● **Your objective**:
Where a line below has the string "left" in it, include it in the count, and give that count alone.
BEGIN
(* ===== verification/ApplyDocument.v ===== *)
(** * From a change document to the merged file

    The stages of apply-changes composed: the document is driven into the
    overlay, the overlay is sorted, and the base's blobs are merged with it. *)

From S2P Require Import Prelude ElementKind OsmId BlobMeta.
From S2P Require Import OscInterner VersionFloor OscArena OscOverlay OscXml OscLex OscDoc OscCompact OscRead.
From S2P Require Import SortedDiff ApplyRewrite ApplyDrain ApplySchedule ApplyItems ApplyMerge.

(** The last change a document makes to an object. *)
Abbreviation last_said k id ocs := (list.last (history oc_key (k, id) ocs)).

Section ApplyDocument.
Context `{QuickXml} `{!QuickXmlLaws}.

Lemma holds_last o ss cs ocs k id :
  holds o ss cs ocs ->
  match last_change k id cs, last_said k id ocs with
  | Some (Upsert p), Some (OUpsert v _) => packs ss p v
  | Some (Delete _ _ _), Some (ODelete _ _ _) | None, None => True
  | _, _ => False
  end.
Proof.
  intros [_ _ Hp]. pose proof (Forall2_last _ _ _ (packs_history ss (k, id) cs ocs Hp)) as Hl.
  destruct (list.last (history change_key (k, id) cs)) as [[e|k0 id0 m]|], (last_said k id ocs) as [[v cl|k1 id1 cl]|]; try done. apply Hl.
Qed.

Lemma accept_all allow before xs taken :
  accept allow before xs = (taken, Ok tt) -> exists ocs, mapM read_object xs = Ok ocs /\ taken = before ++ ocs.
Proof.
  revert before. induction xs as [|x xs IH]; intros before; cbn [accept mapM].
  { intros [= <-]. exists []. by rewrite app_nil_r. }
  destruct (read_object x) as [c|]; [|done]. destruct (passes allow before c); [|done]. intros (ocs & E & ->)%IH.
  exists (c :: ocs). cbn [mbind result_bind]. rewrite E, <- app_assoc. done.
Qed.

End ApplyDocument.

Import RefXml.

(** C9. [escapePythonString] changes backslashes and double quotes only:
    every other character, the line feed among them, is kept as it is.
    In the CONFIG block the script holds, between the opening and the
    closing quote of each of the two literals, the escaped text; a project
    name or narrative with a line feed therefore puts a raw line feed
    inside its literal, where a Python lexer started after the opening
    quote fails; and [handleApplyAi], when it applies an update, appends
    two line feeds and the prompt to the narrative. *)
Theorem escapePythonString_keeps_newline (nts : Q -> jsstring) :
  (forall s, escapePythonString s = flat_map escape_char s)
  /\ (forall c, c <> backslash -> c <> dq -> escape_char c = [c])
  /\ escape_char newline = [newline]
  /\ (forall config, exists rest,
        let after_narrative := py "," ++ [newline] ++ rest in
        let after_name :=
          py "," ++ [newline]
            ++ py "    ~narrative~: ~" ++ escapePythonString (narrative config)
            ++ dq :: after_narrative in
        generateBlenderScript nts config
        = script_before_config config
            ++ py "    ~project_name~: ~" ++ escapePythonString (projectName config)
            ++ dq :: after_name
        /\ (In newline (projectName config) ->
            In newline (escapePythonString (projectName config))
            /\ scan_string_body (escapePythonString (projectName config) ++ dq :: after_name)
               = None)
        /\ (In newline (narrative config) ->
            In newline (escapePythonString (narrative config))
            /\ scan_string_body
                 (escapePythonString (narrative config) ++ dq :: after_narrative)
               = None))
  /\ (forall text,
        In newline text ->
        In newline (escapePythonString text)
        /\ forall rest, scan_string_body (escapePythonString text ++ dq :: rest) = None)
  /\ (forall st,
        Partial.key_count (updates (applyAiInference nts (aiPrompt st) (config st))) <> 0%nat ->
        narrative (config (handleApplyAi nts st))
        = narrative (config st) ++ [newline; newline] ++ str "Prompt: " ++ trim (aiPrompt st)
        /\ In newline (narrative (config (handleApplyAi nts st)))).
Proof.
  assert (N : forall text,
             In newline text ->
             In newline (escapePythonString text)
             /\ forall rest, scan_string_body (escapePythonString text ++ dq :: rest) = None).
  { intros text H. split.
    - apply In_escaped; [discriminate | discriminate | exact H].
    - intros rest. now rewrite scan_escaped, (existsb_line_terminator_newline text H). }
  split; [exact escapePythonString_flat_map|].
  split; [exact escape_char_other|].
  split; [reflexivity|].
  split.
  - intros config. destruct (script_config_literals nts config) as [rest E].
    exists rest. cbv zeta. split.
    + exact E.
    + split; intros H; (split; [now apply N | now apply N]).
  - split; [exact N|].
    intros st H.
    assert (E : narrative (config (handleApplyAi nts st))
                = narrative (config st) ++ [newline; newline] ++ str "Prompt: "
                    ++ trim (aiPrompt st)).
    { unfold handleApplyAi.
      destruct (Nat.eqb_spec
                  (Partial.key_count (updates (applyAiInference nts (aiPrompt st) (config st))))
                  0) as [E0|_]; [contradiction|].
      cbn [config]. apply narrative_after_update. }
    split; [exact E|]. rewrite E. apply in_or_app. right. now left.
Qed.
END
BEGIN
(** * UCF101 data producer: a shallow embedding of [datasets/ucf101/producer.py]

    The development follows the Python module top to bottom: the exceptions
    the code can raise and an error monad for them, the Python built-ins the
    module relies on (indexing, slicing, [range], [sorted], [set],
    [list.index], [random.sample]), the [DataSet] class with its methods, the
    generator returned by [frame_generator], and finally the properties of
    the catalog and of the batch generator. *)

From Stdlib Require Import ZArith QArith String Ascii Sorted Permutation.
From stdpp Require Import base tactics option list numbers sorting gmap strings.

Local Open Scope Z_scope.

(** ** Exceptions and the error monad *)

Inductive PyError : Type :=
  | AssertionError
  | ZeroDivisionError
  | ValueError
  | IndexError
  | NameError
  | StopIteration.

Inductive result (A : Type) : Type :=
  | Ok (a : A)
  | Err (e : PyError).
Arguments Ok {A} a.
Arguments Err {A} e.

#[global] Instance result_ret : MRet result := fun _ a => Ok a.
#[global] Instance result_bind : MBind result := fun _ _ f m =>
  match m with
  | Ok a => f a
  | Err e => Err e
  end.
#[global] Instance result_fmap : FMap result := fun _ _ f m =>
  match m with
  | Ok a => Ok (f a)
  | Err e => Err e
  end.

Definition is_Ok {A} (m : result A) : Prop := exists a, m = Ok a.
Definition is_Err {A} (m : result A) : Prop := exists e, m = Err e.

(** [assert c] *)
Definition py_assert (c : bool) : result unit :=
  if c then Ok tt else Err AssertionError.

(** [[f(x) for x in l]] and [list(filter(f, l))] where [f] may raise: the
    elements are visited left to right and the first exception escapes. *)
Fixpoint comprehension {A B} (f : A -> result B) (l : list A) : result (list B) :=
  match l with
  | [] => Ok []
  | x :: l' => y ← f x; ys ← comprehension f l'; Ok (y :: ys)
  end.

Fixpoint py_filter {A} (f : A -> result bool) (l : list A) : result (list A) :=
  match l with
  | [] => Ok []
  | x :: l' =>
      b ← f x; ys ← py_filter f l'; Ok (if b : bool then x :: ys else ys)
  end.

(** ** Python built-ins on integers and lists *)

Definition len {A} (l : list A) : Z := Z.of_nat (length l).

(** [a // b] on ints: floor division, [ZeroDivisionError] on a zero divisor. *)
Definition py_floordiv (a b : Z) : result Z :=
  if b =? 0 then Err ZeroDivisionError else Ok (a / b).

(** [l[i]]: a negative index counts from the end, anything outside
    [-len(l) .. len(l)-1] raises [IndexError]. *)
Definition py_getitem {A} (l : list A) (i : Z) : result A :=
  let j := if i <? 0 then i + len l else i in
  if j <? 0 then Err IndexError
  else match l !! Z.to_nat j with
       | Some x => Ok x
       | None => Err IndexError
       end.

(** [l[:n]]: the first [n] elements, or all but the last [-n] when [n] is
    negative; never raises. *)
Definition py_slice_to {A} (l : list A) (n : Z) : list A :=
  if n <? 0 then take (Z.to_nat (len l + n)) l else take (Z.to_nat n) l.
END
● **Answer to the problem**:
2